Often a drink of apples, which began to wander, mistresses simply pour. They do not even suspect that they, in fact, turned out a curative product. Therefore, cooking at home, apple cider vinegar is a fairly simple process. Nevertheless, some skills, and especially patience, are still necessary. Prepare vinegar solely from sweet apples. Than the fruit is sweeter, the content of alcohol in the wort is higher, and therefore, and much more easily will be formed acetic acid. After all, in fact, fermented juice from apples and there is apple cider vinegar.

Preparation of apple cider vinegar at home

If the house was fermented cider, the receipt of the product will be much easier. About two months or two on your table there will be a wonderful seasoning and not only. The contained bacteria in the air affect the alcohol in the cider, turning it into vinegar.

If the fermented cider was not found, it must be done. This way of cooking apple cider vinegar is also not time consuming. Fruits use necessarily ripe, even it is possible those that have fallen. Fruits are thoroughly washed and cut into small pieces, then they should be crushed in a mortar into a gruel. Weight is transferred to enameled dishes and filled with sugar (for sweet varieties per kilogram of apples goes 50 grams of sand, for sour - 100 g). All is poured quite hot water above the apples of centimeter by 4. Now the capacity should be left in a warm place for fermentation.
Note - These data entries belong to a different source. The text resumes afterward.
(* ===== verification/Opening.v ===== *)
(** What [Volume::open] guarantees of the superblock it accepts, and what it
    does not (src/volume.cc, [Volume::open], [Volume::to_run]). *)
From stdpp Require Import base numbers list list_numbers.
From Stdlib Require Import ZArith Lia.
From S2P Require Import Prelude.
From S2P Require Import Layout.
From S2P Require Import Device.
From S2P Require Import Volume.
From S2P Require Import BlockStore.
From S2P Require Import Samples.

(** The geometry [open] checks, on the fields it reads. *)
Record open_ok (v : Volume) : Prop := {
  oo_valid : valid_ v = true;
  oo_block : 0 <= block_shift_ v <= 13;
  oo_ag : 1 <= ag_shift_ v <= 30;
  oo_groups : 1 <= num_ags_ v < 2 ^ 32;
  oo_bitmap : 1 <= blocks_per_ag_ v;
  oo_blocks : 10 <= num_blocks_ v;
  oo_cover : (num_ags_ v - 1) * 2 ^ ag_shift_ v < num_blocks_ v <= num_ags_ v * 2 ^ ag_shift_ v;
}.

(** [1u << shift] is a block size for shifts up to 13 only. *)
Lemma shl1_shift shift :
  0 <= shift -> 0 < shl1_u32 shift <= kMaxBlockSize -> shift <= 13.
Proof.
  unfold shl1_u32, kMaxBlockSize. intros Hs. zcase; [|lia]. rewrite Z.shiftl_1_l. intros [_ Hp].
  destruct (Z.le_gt_cases shift 13); [assumption|].
  pose proof (Z.pow_le_mono_r 2 14 shift). change (2 ^ 14) with 16384 in *. lia.
Qed.

(** The group count is compared at 64 bits, wrap included, and still bounds the
    block count: a count that wraps gives no groups. *)
Lemma groups_cover n shift g :
  0 <= n < 2 ^ 64 -> 1 <= shift <= 30 -> 1 <= g ->
  g = Z.shiftr (u64 (n + Z.shiftl 1 shift - 1)) shift ->
  (g - 1) * 2 ^ shift < n <= g * 2 ^ shift.
Proof.
  intros Hn Hs Hg. rewrite Z.shiftl_1_l, Z.shiftr_div_pow2 by lia.
  assert (Hp : 2 <= 2 ^ shift <= 2 ^ 30)
    by (split; [apply (Z.pow_le_mono_r 2 1)|apply Z.pow_le_mono_r]; lia).
  change (2 ^ 30) with 1073741824 in Hp. intros ->. unfold u64 in *.
  destruct (Z.lt_ge_cases (n + 2 ^ shift - 1) (2 ^ 64)) as [Hlt|Hge].
  - rewrite Z.mod_small in * by lia. zlia.
  - exfalso. replace (n + 2 ^ shift - 1) with (n + 2 ^ shift - 1 - 2 ^ 64 + 1 * 2 ^ 64) in Hg by lia.
    rewrite Z.mod_add, Z.mod_small, Z.div_small in Hg by lia. lia.
Qed.

Lemma open_checks {D} `{SectorDeviceLaws D} (v v' : Volume) (d : D) (write : bool) :
  open v d write = (true, v') -> open_ok v' /\ write_ v' = write.
Proof.
  unfold open. destruct (read_sectors d 1 1) as [sb|] eqn:Hr; [|discriminate].
  apply read_view in Hr; [|lia|lia].
  assert (Hok : bytes_ok sb) by (subst sb; apply sectors_bytes_ok; lia). clear Hr.
  destruct (_ || _ || _ || _); [discriminate|].
  destruct (_ || _) eqn:Hc; [discriminate|]. breflect.
  destruct (negb _) eqn:Hg; [discriminate|]. breflect. intros [= <-].
  pose proof (le32_range sb superblock.kNumAgs Hok). pose proof (le32_range sb superblock.kBlockShift Hok).
  pose proof (le64_range sb superblock.kNumBlocks Hok). pose proof (le32_range sb superblock.kBlockSize Hok).
  super_fields.
  split; [|reflexivity]. split; simpl; try lia.
  - split; [lia|]. apply shl1_shift; lia.
  - apply groups_cover; auto; lia.
Qed.

Lemma run_of_parts v b :
  1 <= ag_shift_ v -> 0 <= b -> b / 2 ^ ag_shift_ v < 2 ^ 32 ->
  to_run v b = mkRun (b / 2 ^ ag_shift_ v) (u16 (b mod 2 ^ ag_shift_ v)) 1.
Proof.
  intros Ha Hb Hg. unfold to_run. rewrite Z.shiftr_div_pow2 by lia.
  replace (Z.shiftl 1 (ag_shift_ v) - 1) with (Z.ones (ag_shift_ v))
    by (rewrite Z.ones_equiv, Z.shiftl_1_l; lia).
  rewrite Z.land_ones by lia. rewrite u32_small; [reflexivity|].
  split; [apply Z.div_pos; [lia|]; apply Z.pow_pos_nonneg; lia|lia].
Qed.

Lemma run_of_block_exact v b :
  open_ok v -> 0 <= b < num_blocks_ v -> b mod 2 ^ ag_shift_ v < 65536 ->
  to_block v (to_run v b) = b.
Proof.
  intros [_ _ Ha Hg _ _ Hc] Hb Hm. assert (Hp : 0 < 2 ^ ag_shift_ v) by (apply Z.pow_pos_nonneg; lia).
  pose proof (Z.mod_pos_bound b _ Hp).
  rewrite run_of_parts; [|lia|lia|apply Z.div_lt_upper_bound; nia].
  rewrite u16_small by lia. unfold to_block; simpl.
  rewrite Z.lor_comm, lor_shiftl_add by lia. zlia.
Qed.

(** A volume inside the format's own limits has the geometry the block layer
    works with. *)
Lemma open_geometry v :
  open_ok v -> 10 <= block_shift_ v -> ag_shift_ v <= 16 -> geometry_ok v.
Proof.
  intros [_ Hb Ha Hg _ Hn Hc] H10 H16. split; try lia.
  assert (Hp : 0 < 2 ^ ag_shift_ v) by (apply Z.pow_pos_nonneg; lia).
  apply Z.le_antisymm.
  - apply Z.div_le_lower_bound; lia.
  - apply Z.lt_succ_r, Z.div_lt_upper_bound; lia.
Qed.

(** Opening establishes the block layer's invariant. *)
Lemma open_fs_ok {D} `{SectorDeviceLaws D} (d : D) write v live :
  open new_volume d write = (true, v) -> 10 <= block_shift_ v -> ag_shift_ v <= 16 ->
  fs_ok live (mkFs d v new_journal false).
Proof.
  intros Ho H10 H16. pose proof Ho as Hs. apply open_checks in Ho as [Hok _].
  assert (Hsup : cache_ v = fresh_cache /\ zlen (superblock_ v) = kSuperblockBytes /\ bytes_ok (superblock_ v)).
  { revert Hs. unfold open. destruct (read_sectors d 1 1) as [sb|] eqn:Hr; [|discriminate].
    apply read_view in Hr; [|lia|lia]. destruct (_ || _ || _ || _); [discriminate|].
    destruct (_ || _); [discriminate|]. destruct (negb _); [discriminate|]. intros [= <-]. simpl.
    splits; auto; [apply zlen_slice; unfold kSuperblockBytes; lia|].
    apply bytes_ok_slice. subst sb. apply sectors_bytes_ok. lia. }
  destruct Hsup as (Hc & Hl & Hb). split; simpl; auto.
  - now apply open_geometry.
  - split; simpl; rewrite Hc; [reflexivity|]. intros l Hin Hv.
    unfold fresh_cache in Hin. apply elem_of_replicate in Hin as [-> _]. discriminate.
  - discriminate.
Qed.

(** C40: Opening a volume is sound.  Whatever the sector holds, as long as its
    block shift is one C++ defines (below 32; the model refuses the others), a
    superblock [open] accepts has a block size 2^shift with the shift from 0 to
    13, groups of at least two blocks that exactly cover the volume (the 64-bit
    wrap in the comparison included), and a bitmap; and a run [validate_run]
    accepts there stays inside the volume when its start fits its group.  The
    sizes below 1024 that specs/bfs.md leaves out are accepted too
    ([small_blocks_accepted]). *)
Theorem open_sound {D} `{SectorDeviceLaws D} (v v' : Volume) (d : D) (write : bool) :
  open v d write = (true, v') ->
  open_ok v' /\ write_ v' = write /\
  forall r, run_ok r -> validate_run v' r = true ->
    0 < run_length r /\ allocation_group r < num_ags_ v' /\
    to_block v' r + run_length r <= num_blocks_ v'.
Proof.
  intros Ho. apply open_checks in Ho as [Hok Hw]. splits; auto.
  intros r (Hg & Hs & Hl). unfold validate_run.
  destruct (_ || _) eqn:E1; [discriminate|]. breflect.
  destruct (_ <? _) eqn:E2; [discriminate|]. breflect. intros Hv. breflect. lia.
Qed.

Lemma open_sound_witness :
  let d := Sample.disk (Sample.super 16 4 1 8 0) 16 None in
  open_ok (open new_volume d true).2.
Proof.
  apply (open_sound new_volume _ (Sample.disk (Sample.super 16 4 1 8 0) 16 None) true).
  vm_compute. reflexivity.
Defined.

(** A block size of 256 bytes, half a sector, is accepted; specs/bfs.md allows
    1024 to 8192. *)
Lemma small_blocks_accepted :
  let sb := put_le32 (put_le32 (put_le32 (Sample.super 16 4 1 8 0) superblock.kBlockSize 256) superblock.kBlockShift 8)
    superblock.kInodeSize 256 in
  let '(ok, v) := open new_volume (Sample.disk sb 16 None) true in ok = true /\ block_size v = 256 /\ sectors_per_block v = 0.
Proof. vm_compute. auto. Qed.

(** Every block is the one its run names. *)
Definition runs_name_blocks (v : Volume) : Prop :=
  forall b, 0 <= b < num_blocks_ v -> to_block v (to_run v b) = b.

(** Block numbers survive the trip through a run exactly when a group's
    blocks fit a run's 16-bit start: on a volume [open] accepts, every block
    maps to a run and back if and only if [ag_shift] is at most 16 or the
    volume has at most 65536 blocks.  [open] accepts shifts up to 30. *)
Theorem to_run_exact {D} `{SectorDeviceLaws D} (v v' : Volume) (d : D) (write : bool) :
  open v d write = (true, v') ->
  runs_name_blocks v' <-> (ag_shift_ v' <= 16 \/ num_blocks_ v' <= 65536).
Proof.
  intros Ho. apply open_checks in Ho as [Hok _]. pose proof Hok as [_ _ Ha Hg _ _ Hc]. split.
  - intros Hall. destruct (Z.le_gt_cases (ag_shift_ v') 16) as [|H1]; [auto|].
    destruct (Z.le_gt_cases (num_blocks_ v') 65536) as [|H2]; [auto|]. exfalso.
    assert (Hp : 131072 <= 2 ^ ag_shift_ v') by (apply (Z.pow_le_mono_r 2 17); lia).
    specialize (Hall 65536 ltac:(lia)).
    rewrite run_of_parts in Hall; [|lia|lia|rewrite Z.div_small; lia].
    rewrite Z.div_small, Z.mod_small in Hall by lia.
    unfold to_block in Hall. cbn [allocation_group start] in Hall.
    rewrite Z.shiftl_0_l in Hall. discriminate.
  - intros Hcase b Hb. apply run_of_block_exact; auto.
    assert (Hp : 0 < 2 ^ ag_shift_ v') by (apply Z.pow_pos_nonneg; lia).
    pose proof (Z.mod_pos_bound b _ Hp). destruct Hcase as [Hsh|Hn].
    + pose proof (Z.pow_le_mono_r 2 (ag_shift_ v') 16). change (2 ^ 16) with 65536 in *. lia.
    + pose proof (Z.mod_le b (2 ^ ag_shift_ v')). lia.
Qed.

(** A superblock with groups of [2 ^ 17] blocks opens, and block 65536 of it is
    not the block its run names. *)
Lemma to_run_exact_witness :
  let d := Sample.disk (Sample.super 65537 17 1 8 0) 16 None in
  let v := (open new_volume d true).2 in
  (open new_volume d true).1 = true /\
  ~ runs_name_blocks v.
Proof.
  split; [vm_compute; reflexivity|].
  rewrite (to_run_exact new_volume _ (Sample.disk (Sample.super 65537 17 1 8 0) 16 None) true)
    by (vm_compute; reflexivity).
  vm_compute. intuition congruence.
Defined.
To prevent the formation of a crust on the mass, it must be mixed twice a day. A week after two received liquid is passed through gauze, folded into several layers. Then it is poured into another container to continue the fermentation process, not adding up to the top of 7 centimeters. This condition is mandatory, since during operation the mass will increase and rise. After two weeks, cooking at home with apple cider vinegar will be completed.

If desired, the resulting product can be flavored. To do this, use garlic, onions, ginger or fragrant herbs. Tied up in cheesecloth, they lower them into a bottle of vinegar and keep until the desired flavor is obtained. The main thing here is not to overdo it. Some herbs destroy acetic acid, so the product may lose quality.

After you learned about the benefits and ways of getting the product, cooking at home, apple cider vinegar   Will become familiar to you.